● Task requirements:
From the entries below, return every line that includes the word "induction".

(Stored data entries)
== Segment start ==

Lemma lookup_mark ds tb j : mark_starting ds tb !! j = if decide (j ∈ ds.*1) then mark <$> tb !! j else tb !! j.
Proof.
  revert tb. induction ds as [|d ds IH]; intros tb; [by rewrite decide_False by apply not_elem_of_nil|].
  rewrite mark_cons, IH. destruct (decide (d.1 = j)) as [<-|Hne].
  - rewrite lookup_alter_eq, (decide_True (P := d.1 ∈ (d :: ds).*1)) by left. case_decide; [|done]. by destruct (tb !! d.1).
  - rewrite lookup_alter_ne by done. assert (j ∈ (d :: ds).*1 <-> j ∈ ds.*1) as Hel by (simpl; rewrite elem_of_cons; naive_solver).
    destruct (decide (j ∈ ds.*1)); [by rewrite decide_True by tauto|by rewrite decide_False by tauto].
Qed.

Lemma Spawned_mark ds tb z (rs : S) : Spawned tb z rs -> Spawned (mark_starting ds tb) z rs.
Proof.
  revert tb. induction ds as [|d ds IH]; intros tb HS; [done|]. rewrite mark_cons. apply IH.
  destruct (tb !! d.1) as [se|] eqn:E.
  - assert (alter mark d.1 tb = <[d.1 := mark se]> tb) as ->; [|by eapply Spawned_update].
    apply map_eq. intros j. destruct (decide (d.1 = j)) as [<-|];
      [by rewrite lookup_insert_eq, lookup_alter_eq, E|by rewrite lookup_insert_ne, lookup_alter_ne].
  - rewrite alter_id; [done|]. intros se. by rewrite E.
Qed.

(** The launches done for request [req] *)
Record scanned (req : Req) (js : list Job) s s' : Prop := {
  s_waited : forall j, j ∈ js -> exists ps, state s j = Some (JWaiting ps) /\ is_Some (ps !! req);
  s_queued : forall j, j ∈ js -> state s' j = Some JQueued;
  s_other : forall j, j ∉ js -> state s' j = state s j;
  s_count : size (waiting_jobs s) = (length js + size (waiting_jobs s'))%nat;
  s_greedy : greedy (wanted req s) (rsrcs s) js (rsrcs s');
  s_exhausted : forall re, reqs s !! req = Some re -> exhausted req (re_n_jobs re) s';
  s_size : size_ s' = size_ s + Z.of_nat (length js);
  s_bound : forall re, reqs s !! req = Some re -> re_n_jobs re <> 0 -> js <> [] -> size_ s' <= re_n_jobs re
}.

Lemma Launches_mark todo ds tb tb' msg p : Launches tb' msg p -> pending p = [] -> starting p = [] -> NoDup ds.*1 ->
  (forall j, j ∈ ds.*1 -> exists se, tb' !! j = Some se /\ fresh_entry se) -> tb = mark_starting ds tb' ->
  Launches tb msg (Spawning todo ds).
Proof.
  intros (_ & _ & Ht) Hp Hs Hd Hf ->. split_and!; [done| |].
  - simpl. intros j Hj. rewrite lookup_mark, decide_True by done. destruct (Hf j Hj) as (se & -> & _). eauto.
  - intros j se'. rewrite lookup_mark. case_decide as Hj.
    + destruct (Hf j Hj) as (se & -> & (Hid & _ & Hz & _)). intros [= <-]. split; simpl; [done..|]. by rewrite Hz.
    + intros Hse. destruct (Ht j se' Hse) as [E1 E2 E3 E4]. rewrite Hp in E1. rewrite Hs in E2, E3.
      pose proof (not_elem_of_nil j). split; simpl; [tauto..|]. intros Hz Hid. destruct (E4 Hz Hid) as [?|(? & ? & ? & ->)]; [by left|].
      discriminate Hp.
Qed.

Lemma size_flush s : Inv s -> size_ (flush s) = size_ s.
Proof.
  intros [_ _ (_ & Hd & HS) _ _]. unfold size_, flush. simpl. assert (forall l (tb : gmap Job (SpawnedEntry R)), NoDup l ->
    (forall j, j ∈ l -> is_Some (tb !! j)) -> (size (foldr delete tb l) + length l = size tb)%nat) as Hl.
  { induction l as [|j l IH]; intros tb Hdl Hin; simpl; [lia|]. apply NoDup_cons in Hdl as [Hj Hdl].
    assert (is_Some (foldr delete tb l !! j)) as [se Hse] by (rewrite lookup_flush, decide_False by done; apply Hin; left).
    specialize (IH tb Hdl ltac:(intros; apply Hin; by right)).
    rewrite <- (insert_delete_id _ _ _ Hse), map_size_insert_None in IH by apply lookup_delete_eq. lia. }
  specialize (Hl (zombies s) (tab s) Hd). feed_lia Hl. rewrite <- Hl; [lia|]. intros j (se & Hj & _)%HS. eauto.
Qed.

Lemma size_mark ds s : size_ (set_tab (mark_starting ds (tab s)) (zombies s) s) = size_ s.
Proof.
  unfold size_. simpl. rewrite <- !size_dom. replace (dom (mark_starting ds (tab s))) with (dom (tab s)); [done|].
  apply set_eq. intros j. rewrite !elem_of_dom, lookup_mark. case_decide; [by rewrite fmap_is_Some|done].
Qed.
(** C38 The local backend never promises more than it has, for capacities below 2^31 that do not change: in all the
    states reached from such a configuration, the occupied resources are exactly the sum of the rounded resources
    of the spawned jobs, and are within the capacity, component by component. [fit_wraps] and [lower_capacity]
    below show what happens above 2^31 and when a new configuration lowers a capacity. *)
Theorem local_capacity (rs0 : Local.t) (s : t Local.RsrcsData Local.t) :
  reach (L := Local.laws from_string_rsrc parse_u32) walk rs0 s ->
  Local.occupied (rsrcs s) = Local.total (length (Local.capacity_ (rsrcs s))) (collect live_rounded (tab s)) /\
  Forall2 Z.le (Local.occupied (rsrcs s)) (Local.capacity_ (rsrcs s)).
Proof.
  intros Hr. pose proof (proj1 (i_spawned _ (reach_backend_inv walk walk_perm _ _ Hr))) as (_ & _ & Ho & Hle).
  split; [|done]. rewrite Ho. apply Local.total_perm, collect_live.
Qed.
End local.
End BackendThm.

(** ** A run of the local backend with 4 cpus *)
Module BackendSample.
Import GenericBackend BackendInv BackendOps BackendLaunch BackendThm.

(** Numbers of one digit *)
Definition digit (rnd_up : bool) (k x : string) : outcome Z :=
  match x with
  | String c EmptyString =>
    let n := Z.of_N (Ascii.N_of_ascii c) - 48 in
    if (0 <=? n) && (n <? 10) then Ret n else Throw "unrecognized value"
  | _ => Throw "unrecognized value"
  end.

Lemma digit_u32 rnd_up k x r : digit rnd_up k x = Ret r -> Local.u32v r.
Proof.
  unfold digit, Local.u32v. destruct x as [|c [|]]; [done| |done]. destruct (_ && _) eqn:E; [|done].
  intros [= <-]. b2p. lia.
Qed.

Definition walk : gmap Local.RsrcsData (gset PressureEntry) -> list (Local.RsrcsData * gset PressureEntry) := map_to_list.
Lemma walk_perm m : walk m ≡ₚ map_to_list m.
Proof. done. Qed.

#[export] Instance sample_ops : RsrcOps Local.RsrcsData Local.t := Local.ops digit.
#[export] Instance sample_laws : RsrcLaws sample_ops := Local.laws digit digit_u32.

Definition config : Local.t := (Local.sub_config digit true [("cpu"%string, "4"%string)] Local.init).1.
Definition info (p : Z) : SubmitInfo.t := SubmitInfo.mk 0 [] false 0 255 p (JobReason.mk 0 0) 0 0.

Definition keys : list (string * Z) := [("cpu"%string, 0); ("<single>"%string, 1)].
Lemma config_eq : config = Local.mk (list_to_map keys) ["cpu"%string; "<single>"%string] [4; 1] [0; 0]
  [("cpu"%string, 4); ("<single>"%string, 1)].
Proof. vm_compute. reflexivity. Qed.

Lemma config_held : held config [] [].
Proof.
  rewrite config_eq. split; [split; [|split; [|split]]|split; [|split]].
  - reflexivity.
  - vm_compute. reflexivity.
  - intros k i Hk. apply elem_of_list_to_map_2 in Hk. unfold keys in Hk. simpl Local.capacity_. simpl length.
    apply elem_of_cons in Hk as [Hk|Hk%list_elem_of_singleton]; injection Hk as -> ->; lia.
  - unfold Local.u31. simpl. rewrite !Forall_cons, Forall_nil. lia.
  - constructor.
  - reflexivity.
  - unfold Local.le. simpl. rewrite !Forall2_cons, Forall2_nil. lia.
Qed.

== Segment end ==

● Your response:
  revert tb. induction ds as [|d ds IH]; intros tb; [by rewrite decide_False by apply not_elem_of_nil|].
  revert tb. induction ds as [|d ds IH]; intros tb HS; [done|]. rewrite mark_cons. apply IH.
  { induction l as [|j l IH]; intros tb Hdl Hin; simpl; [lia|]. apply NoDup_cons in Hdl as [Hj Hdl].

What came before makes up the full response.